_Exercise aim_: Count the lines in the records below that contain the word "then", and give only that count.
....................
(** * MySQL backup automation: a shallow embedding of [mysql_backup.py]

    The script dumps each configured database, compresses the dump,
    uploads it to S3, prunes old remote copies, removes the local file and
    mails one report.  This development embeds [MySQLBackupManager] and
    [main] as state-passing functions over an explicit world (local files,
    the bucket, the log, the outgoing mail) and proves properties of the
    per-database pipeline, of the retention rule and of the exit code. *)

From Stdlib Require Import ZArith NArith List String Ascii Bool Lia.
Import ListNotations.

Open Scope Z_scope.

(** ** Python strings

    A Python [str] is a sequence of Unicode code points; it is modelled as
    a list of code points so that [strip], [split] and [basename] act on
    the same units as the interpreter.  Literals of the source are written
    with [lit], which decodes the UTF-8 bytes of a Rocq string literal. *)

Module PyStr.

Definition str := list N.

Fixpoint utf8_decode (bs : list N) : str :=
  match bs with
  | [] => []
  | b0 :: r0 =>
    if (b0 <? 128)%N then b0 :: utf8_decode r0
    else match r0 with
    | [] => []
    | b1 :: r1 =>
      if (b0 <? 224)%N then ((b0 mod 32) * 64 + b1 mod 64)%N :: utf8_decode r1
      else match r1 with
      | [] => []
      | b2 :: r2 =>
        if (b0 <? 240)%N
        then ((b0 mod 16) * 4096 + (b1 mod 64) * 64 + b2 mod 64)%N
               :: utf8_decode r2
        else match r2 with
        | [] => []
        | b3 :: r3 =>
          ((b0 mod 8) * 262144 + (b1 mod 64) * 4096
           + (b2 mod 64) * 64 + b3 mod 64)%N :: utf8_decode r3
        end
      end
    end
  end.

Definition lit (s : string) : str :=
  utf8_decode (map N_of_ascii (list_ascii_of_string s)).

Fixpoint str_eqb (a b : str) : bool :=
  match a, b with
  | [], [] => true
  | x :: a', y :: b' => (x =? y)%N && str_eqb a' b'
  | _, _ => false
  end.

(** Code points for which [str.isspace] holds; [str.strip()] without
    argument removes exactly these. *)
Definition isspace (c : N) : bool :=
  (((9 <=? c) && (c <=? 13)) || ((28 <=? c) && (c <=? 32))
   || (c =? 133) || (c =? 160) || (c =? 5760)
   || ((8192 <=? c) && (c <=? 8202)) || (c =? 8232) || (c =? 8233)
   || (c =? 8239) || (c =? 8287) || (c =? 12288))%N.

Fixpoint dropwhile (p : N -> bool) (s : str) : str :=
  match s with
  | [] => []
  | c :: r => if p c then dropwhile p r else s
  end.

Fixpoint takewhile (p : N -> bool) (s : str) : str :=
  match s with
  | [] => []
  | c :: r => if p c then c :: takewhile p r else []
  end.

Definition lstrip (s : str) : str := dropwhile isspace s.
Definition rstrip (s : str) : str := rev (dropwhile isspace (rev s)).

(** [s.strip()] *)
Definition strip (s : str) : str := rstrip (lstrip s).

(** [s.split(sep)] for a one-character separator: never the empty list. *)
Fixpoint split (sep : N) (s : str) : list str :=
  match s with
  | [] => [[]]
  | c :: r =>
    if (c =? sep)%N then [] :: split sep r
    else match split sep r with
         | h :: t => (c :: h) :: t
         | [] => [[c]]
         end
  end.

Definition slash : N := 47.

(** [os.path.basename(p)] on POSIX: what follows the last ['/']. *)
Definition basename (p : str) : str :=
  rev (takewhile (fun c => negb (c =? slash)%N) (rev p)).

(** [chr(10).join(lines)] and friends. *)
Fixpoint join (sep : str) (l : list str) : str :=
  match l with
  | [] => []
  | [x] => x
  | x :: r => x ++ sep ++ join sep r
  end.

(** Decimal rendering of integers, as [str(n)] and ["%d" % n] do. *)
Fixpoint dec_digits (fuel : nat) (n : N) (acc : str) : str :=
  match fuel with
  | O => acc
  | S f =>
    let acc' := (48 + n mod 10)%N :: acc in
    if (n / 10 =? 0)%N then acc' else dec_digits f (n / 10)%N acc'
  end.

Definition str_of_N (n : N) : str :=
  dec_digits (S (N.to_nat (N.log2 n))) n [].

Definition str_of_int (z : Z) : str :=
  if z <? 0 then 45%N :: str_of_N (Z.abs_N z) else str_of_N (Z.to_N z).

(** ["%0wd" % z] for [0 <= z]. *)
Definition zfill (w : nat) (z : Z) : str :=
  let s := str_of_int z in
  repeat 48%N (w - List.length s) ++ s.

Definition isdigit (c : N) : bool := ((48 <=? c) && (c <=? 57))%N.

End PyStr.

Import PyStr.

(** ** Results and exceptions

    An exception is represented by its message, the value of [str(e)];
    every handler of the script catches [Exception] and only uses that. *)

Inductive result (A : Type) : Type :=
| Ok (a : A)
| Raise (e : str).

Arguments Ok {A} a.
Arguments Raise {A} e.

(** ** Naive date-times

    A naive [datetime] is the number of microseconds since
    0001-01-01T00:00:00; the interpreter supports the years 1 to 9999 and
    raises [OverflowError] outside.  A [timedelta] is a number of
    microseconds. *)

Module DateTime.

Definition datetime := Z.
Definition timedelta := Z.

Definition us_per_second : Z := 1000000.
Definition us_per_day : Z := 86400 * us_per_second.

(** [date.max.toordinal()] *)
Definition max_ordinal : Z := 3652059.
(** [timedelta.max.days] *)
Definition max_delta_days : Z := 999999999.

Definition in_range (t : Z) : bool :=
  (0 <=? t) && (t <? max_ordinal * us_per_day).

(** Days between 0001-01-01 and the civil date [y]-[m]-[d]. *)
Definition days_from_civil (y m d : Z) : Z :=
  let y' := if m <=? 2 then y - 1 else y in
  let era := y' / 400 in
  let yoe := y' - era * 400 in
  let mp := if 2 <? m then m - 3 else m + 9 in
  let doy := (153 * mp + 2) / 5 + d - 1 in
  let doe := yoe * 365 + yoe / 4 - yoe / 100 + doy in
  era * 146097 + doe - 306.

(** [datetime(y, m, d, hh, mm, ss, us)] *)
Definition mk_datetime (y m d hh mm ss us : Z) : datetime :=
  days_from_civil y m d * us_per_day
  + ((hh * 60 + mm) * 60 + ss) * us_per_second + us.

(** The civil date of a day count, as (year, month, day). *)
Definition civil_from_days (z0 : Z) : Z * Z * Z :=
  let z := z0 + 306 in
  let era := z / 146097 in
  let doe := z - era * 146097 in
  let yoe := (doe - doe / 1460 + doe / 36524 - doe / 146096) / 365 in
  let doy := doe - (365 * yoe + yoe / 4 - yoe / 100) in
  let mp := (5 * doy + 2) / 153 in
  let d := doy - (153 * mp + 2) / 5 + 1 in
  let m := if mp <? 10 then mp + 3 else mp - 9 in
  let y := yoe + era * 400 in
  (if m <=? 2 then y + 1 else y, m, d).

Definition year (t : datetime) : Z := fst (fst (civil_from_days (t / us_per_day))).
Definition month (t : datetime) : Z := snd (fst (civil_from_days (t / us_per_day))).
Definition day (t : datetime) : Z := snd (civil_from_days (t / us_per_day)).
Definition hour (t : datetime) : Z := (t mod us_per_day) / (3600 * us_per_second).
Definition minute (t : datetime) : Z := ((t mod us_per_day) / (60 * us_per_second)) mod 60.
Definition second (t : datetime) : Z := ((t mod us_per_day) / us_per_second) mod 60.

Definition underscore : N := 95.
Definition colon : N := 58.
Definition hyphen : N := 45.

(** [t.strftime('%Y%m%d_%H%M%S')] *)
Definition strftime_stamp (t : datetime) : str :=
  str_of_int (year t) ++ zfill 2 (month t) ++ zfill 2 (day t)
  ++ [underscore]
  ++ zfill 2 (hour t) ++ zfill 2 (minute t) ++ zfill 2 (second t).

(** [t.strftime('%Y-%m-%d')] *)
Definition strftime_date (t : datetime) : str :=
  str_of_int (year t) ++ [hyphen] ++ zfill 2 (month t)
  ++ [hyphen] ++ zfill 2 (day t).

(** [t.strftime('%d/%m/%Y %H:%M:%S')] *)
Definition strftime_report (t : datetime) : str :=
  zfill 2 (day t) ++ [slash] ++ zfill 2 (month t) ++ [slash]
  ++ str_of_int (year t) ++ [32%N]
  ++ zfill 2 (hour t) ++ [colon] ++ zfill 2 (minute t)
  ++ [colon] ++ zfill 2 (second t).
....................
_Solved exercise_: 12